5. Counsel for defendant pleads error upon the part of the court in charging the jury that:

“Now, it is also necessary for me to define to you what the meaning of the words ‘goods and chattels’ is. Chattels in the ordinary sense of the word is any property that is movable; not so connected with the ground as to become a part of the ground or the realty. A growing tree is real estate and is not a chattel, but the minute a growing tree becomes disconnected with the ground, is thrown down, then it becomes a chattel. *418And while the owner of the property as long as the tree was growing only owned real estate, if without severing her ownership of the real estate the tree is cut down without her consent, or with her consent, it then becomes a chattel, and capable of asportation, and the person who converts real property into personal property and then carries it away, if he does it unlawfully and wrongfully would be guilty of larceny. A tree, when it is cut from the stump, cut into these logs, becomes a chattel, and the party who would steal that, carry it away secretly without the knowledge or consent of the owner, would be guilty of larceny under the statutes of this state. ’ ’

As an abstract proposition of law, we believe the court advised the jury correctly. Accepted by all the, authorities is the concept that larceny is predicable of goods personal and not of chattels real; that is, of such, as are annexed to the freehold. Nesting in the mind of our legal ancestors was the notion that a period of time varying in extent must intervene between the severance of the thing from the soil and its asportation ; in fact, the application of the doctrine at times is so subtle as to require much mental gymnastics. The simpler, more modern, and better doctrine, we think, is found in those cases which hold that by the act of severance the wrongdoer converts the property into a chattel, and if he then removes the severed property with a felonious intent he is guilty of larceny, whatever dispatch may have been employed by the thief in the removal-: Bishop on Criminal Law (7 ed.), § 655; State v. Parker, 34 Ark. 158 (36 Am. Rep. 5); Harberger v. State, 4 Tex. App. 26 (30 Am. Rep. 157); 1 Wharton, Criminal Law (11 ed.), pp. 13, 14; Bell v. State, 4 Baxt. (Tenn.) 426; State v. Moore, 33 N. C. 160 (53 Am. Dec. 401.)

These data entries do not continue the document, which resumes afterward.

(** C5 (corrected).  For every string and style, countEscapedCharacters
    is the number of UTF-16 code units of the string that escapeString
    replaces by something else, plus, for json and javascript, the number
    of single quotes.  A character beyond the Basic Multilingual Plane is
    two such units and adds 2 to the count. *)
Theorem countEscapedCharacters_spec (s : jsstring) (style : EscapeStyle) :
  countEscapedCharacters s
  = (length (filter (fun ch => negb (emits_itself style ch)) s)
     + (if quote_left_alone style
        then count_occ Z.eq_dec s SINGLE_QUOTE
        else O))%nat
  /\ (forall (before after : jsstring) (cp : Z),
         beyond_BMP cp ->
         countEscapedCharacters (before ++ utf16 cp ++ after)
         = (countEscapedCharacters before + 2
            + countEscapedCharacters after)%nat).
Proof.
  split.
  - rewrite countEscapedCharacters_filter.
    rewrite (filter_ext_length counted _ s (counted_emits style)).
    rewrite filter_orb_length by apply altered_not_left_alone.
    rewrite filter_quote_length. reflexivity.
  - intros before after cp H.
    rewrite utf16_beyond_BMP by assumption.
    destruct (surrogates_range cp H) as [Hh Hl].
    rewrite !countEscapedCharacters_filter, !filter_app, !length_app.
    assert (C : forall u, 126 < u -> counted u = true).
    { intros u Hu. unfold counted.
      destruct (Z.ltb_spec 126 u); [apply orb_true_r | lia]. }
    cbn [filter]. rewrite !C by lia. cbn [length]. lia.
Qed.

Lemma countEscapedCharacters_spec_witness :
  beyond_BMP 0x1F600
  /\ countEscapedCharacters (lit "a'" ++ utf16 0x1F600 ++ lit "b")
     = (countEscapedCharacters (lit "a'") + 2
        + countEscapedCharacters (lit "b"))%nat.
Proof.
  assert (H : beyond_BMP 0x1F600) by (unfold beyond_BMP; lia).
  split; [exact H |].
  apply (proj2 (countEscapedCharacters_spec [] style_json)
           (lit "a'") (lit "b") 0x1F600 H).
Defined.

(** C5, the claim as stated is false when a character is a code point:
    the string that holds the one character U+1F600 has one character
    that escapeString replaces and no single quote, yet its count is 2. *)
Lemma count_on_code_points_fails :
  ~ (forall (s : jsstring) (style : EscapeStyle),
        countEscapedCharacters s
        = (altered_characters style s
           + (if quote_left_alone style
              then count_occ Z.eq_dec s SINGLE_QUOTE
              else O))%nat).
Proof.
  intros H. specialize (H (utf16 0x1F600) style_python).
  assert (C : countEscapedCharacters (utf16 0x1F600) = 2%nat) by reflexivity.
  assert (A : altered_characters style_python (utf16 0x1F600) = 1%nat)
    by reflexivity.
  rewrite C, A in H. discriminate.
Qed.

(** C6.  For every string of printable ASCII characters (32..126) other
    than backslash, double quote and single quote, and every style,
    unescapeString (escapeString s style) is [s]. *)
Theorem plain_roundtrip (s : jsstring) (style : EscapeStyle) :
  Forall plain_char s ->
  unescapeString (escapeString s style) = Some (Normal s).
Proof.
  intros H. rewrite escapeString_plain by assumption.
  unfold unescapeString.
  apply (unescape_loop_no_backslash s) with (pre := []) (result := []);
    [| lia].
  apply Forall_impl with (2 := H). intros ch (_ & Hne & _). exact Hne.
Qed.

Lemma plain_roundtrip_witness :
  Forall plain_char (lit "Hello, world! 0-9 {a/b}")
  /\ unescapeString (escapeString (lit "Hello, world! 0-9 {a/b}") style_json)
     = Some (Normal (lit "Hello, world! 0-9 {a/b}")).
Proof.
  assert (H : Forall plain_char (lit "Hello, world! 0-9 {a/b}")).
  { repeat constructor; unfold printable; try lia; discriminate. }
  split; [exact H | apply (plain_roundtrip _ style_json H)].
Defined.

(** C7.  In unescapeString a backslash that starts no escape (it is the
    last character; or an unknown letter follows; or [x], [u] or [U]
    follows with too few characters left or with a character that is no
    hex digit) adds exactly the backslash to the result and moves the
    cursor by one; the loop goes on from the next character, which is
    copied as it stands.  So [\q] and [\xZZ] come back unchanged. *)
Theorem malformed_escape_passthrough (str : jsstring) (i : nat) :
  malformed str i ->
  unescape_step str i = Normal ([BACKSLASH], (i + 1)%nat)
  /\ (forall fuel result,
         unescape_loop (S fuel) str i result
         = unescape_loop fuel str (i + 1) (result ++ [BACKSLASH]))
  /\ ((i + 1 < length str)%nat ->
      unescape_step str (i + 1)
      = Normal ([charAt str (i + 1)], (i + 1 + 1)%nat))
  /\ unescapeString (lit "\q") = Some (Normal (lit "\q"))
  /\ unescapeString (lit "\xZZ") = Some (Normal (lit "\xZZ")).
Proof.
  intros H. split; [apply malformed_step, H |].
  split.
  { intros fuel result. apply unescape_loop_round.
    - apply malformed_in_range, H.
    - apply malformed_step, H. }
  split; [apply malformed_next, H |].
  split; reflexivity.
Qed.

Lemma malformed_escape_passthrough_witness :
  malformed (lit "a\u12G4") 1
  /\ unescape_step (lit "a\u12G4") 1 = Normal ([BACKSLASH], 2%nat).
Proof.
  assert (H : malformed (lit "a\u12G4") 1)
    by (apply broken_u; [reflexivity | simpl; lia | reflexivity ..]).
  split; [exact H | apply (proj1 (malformed_escape_passthrough _ 1 H))].
Defined.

6. The next assignment of error is founded upon the court’s failure to instruct the jury that in criminal *419cases the law presumes the defendant to be innocent of the crime charged, and that this presumption follows him throughout the trial and until the jury are convinced beyond a reasonable doubt of the guilt of the defendant. No request was made by defendant for such instruction, and for that reason this court, many years ago, established and has since followed the rule that no error is assignable. The duty of the trial judge in this respect is set forth at Section 139, L. O. L.:

“In charging the jury, the court shall state to them all matters of law which it thinks necessary for their information in giving their verdict, but it shall not present the facts of the case, but shall inform the jury that they are the exclusive judges of all questions of fact. ’ ’

In fairness to the trial judge defendant should, if he is not satisfied with the charge as delivered by the court, submit such instructions as he may desire with a request that they be given. Omitting to do this, it is not reversible error for the trial court to fail to give particular instructions: Page v. Finley, 8 Or. 45; Kearney v. Snodgrass, 12 Or. 311 (7 Pac. 309); State v. Foot You, 24 Or. 61 (32 Pac. 1031, 33 Pac. 537); State v. Brown, 28 Or. 148 (41 Pac. 1042); State v. Magers, 36 Or. 51 (58 Pac. 892); Smitson v. Southern Pac. Co., 37 Or. 89 (60 Pac. 907); Baker County v. Huntington, 48 Or. 600 (87 Pac. 1036, 89 Pac. 144.)

So believing that no error was committed in the trial of the case, the judgment is affirmed.

Affirmed. Approved on Rehearing.

Mr. Chief Justice McBride, Mr. Justice Eakin and Mr. Justice Bean concur.